Apple is calling on the Taiwanese suppliers of its products to label anything marked “made in Taiwan” as “made in China.”
While on the face of things, Apple’s quest for its Taiwanese electronic parts suppliers may seem sinister, the reason for the request is much more mundane. Documents, declaration forms, or even packaging labeled as “made in Taiwan” could be held and delayed by Chinese customs.
The request from the iPhone company came from on high after House Speaker Nancy Pelosi’s visit to Taiwan disrupted trade between the island nation and the mainland.
Nikkei reports that Apple told suppliers on Friday that China is now enforcing its rule that all Taiwanese products be labeled as “Taiwan, China,” or “Chinese Taipei.” The moniker is used by the Chinese communist government to indicate China’s ownership of Taiwan, in contradiction to its ambitions of sovereignty.
As detailed by the publication, Apple responded to the Chinese enforcement of the law with urgency, due to immediate concerns that any kind of delays from the island could severely impact the release of the upcoming iPhone 14, which will release this fall.

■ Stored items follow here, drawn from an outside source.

Lemma fetch_file_opens_one_channel_witness :
  exists s w',
    ssh (fst Sample.connected) = Some s
    /\ fetch_file Sample.env "/etc/motd" "/tmp/f1" (Sample.conn, Sample.start)
       = (Ok tt, (set_sftp (Some (length (sftp_objects (snd Sample.connected))))
                    (fst Sample.connected), w'))
    /\ transfers w'
       = transfers (snd Sample.connected)
         ++ [Get (length (sftp_objects (snd Sample.connected))) "/etc/motd" "/tmp/f1"].
Proof.
  destruct (fetch_file_opens_one_channel Sample.env "/etc/motd" "/tmp/f1" Sample.conn
              (fst Sample.connected) Sample.start (snd Sample.connected))
    as (s & w' & Hs & Hrun & _ & _ & Htr & _).
  - vm_compute. reflexivity.
  - vm_compute. reflexivity.
  - reflexivity.
  - reflexivity.
  - exists s, w'. split; [exact Hs|]. split; [exact Hrun | exact Htr].
Defined.

Lemma close_persists_accepted_keys_witness :
  (exists w',
     close Sample.env (fst Sample.merged, snd Sample.merged)
     = (Ok tt, (fst Sample.merged, w'))
     /\ files w' !! Sample.known_hosts = Some "alpha ssh-rsa AAAA
beta ssh-dss BBBB
gamma ssh-rsa CCCC
"
     /\ stderr w' = [])
  /\ (exists w',
        close (Sample.env_with (fun _ => false) (Ok Scenario.recorded_elsewhere))
          (fst Sample.merged, snd Sample.merged)
        = (Ok tt, (fst Sample.merged, w'))
        /\ files w' !! Sample.known_hosts
           = files (snd Sample.merged) !! Sample.known_hosts
        /\ stderr w' = []).
Proof.
  split.
  - destruct (close_persists_accepted_keys Sample.env (fst Sample.merged)
                (snd Sample.merged) Sample.known_hosts O Sample.merged_client
                Scenario.entries)
      as (_ & _ & _ & Hsave & _); try reflexivity.
    destruct Hsave as (w' & Hrun & Hfile & _ & Herr & _).
    + vm_compute. discriminate.
    + reflexivity.
    + reflexivity.
    + intros written data. reflexivity.
    + reflexivity.
    + exists w'. split; [exact Hrun|]. split; [|exact Herr].
      rewrite Hfile. vm_compute. reflexivity.
  - destruct (close_persists_accepted_keys
                (Sample.env_with (fun _ => false) (Ok Scenario.recorded_elsewhere))
                (fst Sample.merged) (snd Sample.merged) Sample.known_hosts O
                Sample.merged_client Scenario.recorded_elsewhere)
      as (_ & _ & _ & _ & Hnone); try reflexivity.
    destruct Hnone as (w' & Hrun & Hfiles & Herr & _); [vm_compute; reflexivity|].
    exists w'. split; [exact Hrun|]. split; [|exact Herr].
    rewrite Hfiles. apply lookup_insert_ne.
    apply lockfile_differs. reflexivity.
Defined.

Lemma close_after_failed_connect_witness :
  exists e c' w1 w2 printed_name raised_name,
    connect Scenario.encrypted_key (Sample.conn, Sample.start) = (Raise e, (c', w1))
    /\ close Sample.env (c', w1) = (Raise (AttributeError raised_name), (c', w2))
    /\ stderr w2 = stderr Sample.start ++ [AttributeError printed_name]
    /\ ssh_objects w2
       = ssh_objects Sample.start
         ++ [new_session Scenario.encrypted_key Sample.conn Scenario.entries None].
Proof.
  destruct (close_after_failed_connect Scenario.encrypted_key Sample.env Sample.conn
              Sample.start Scenario.entries "Private key file is encrypted")
    as (e & c' & w1 & w2 & pn & rn & Hconn & Hclose & Herr & _ & _ & Hobjs).
  - reflexivity.
  - reflexivity.
  - vm_compute. reflexivity.
  - reflexivity.
  - intros _. reflexivity.
  - reflexivity.
  - reflexivity.
  - reflexivity.
  - exists e, c', w1, w2, pn, rn. split; [exact Hconn|]. split; [exact Hclose|].
    split; [exact Herr | exact Hobjs].
Defined.

Lemma save_makes_ssh_directory_witness :
  exists r w',
    _save_ssh_host_keys Sample.env Sample.known_hosts (fst Sample.merged, Scenario.bare)
    = (r, (fst Sample.merged, w'))
    /\ dirs w' = {[ expanduser Sample.env "~/.ssh" ]} ∪ dirs Scenario.bare.
Proof.
  destruct (save_makes_ssh_directory Sample.env Sample.known_hosts (fst Sample.merged)
              Scenario.bare O Sample.merged_client) as [_ Hmade].
  - reflexivity.
  - reflexivity.
  - vm_compute. discriminate.
  - intros H. by apply not_elem_of_empty in H.
  - vm_compute. reflexivity.
  - apply Hmade. reflexivity.
Defined.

“Penalties for violating such a rule is a fine of up to 4,000 yuan ($592) or, in the worst-case scenario, the shipment being rejected,” said a source close to the matter.
Taiwan also requires for all of its international exports to carry the words “Taiwan” or “Republic of China,” to indicate its point of origin. This also applies to products and parts being sent from Taiwan to China.
The Chinese government in Beijing does not recognize Taiwan’s independence and views the island as part of its territory.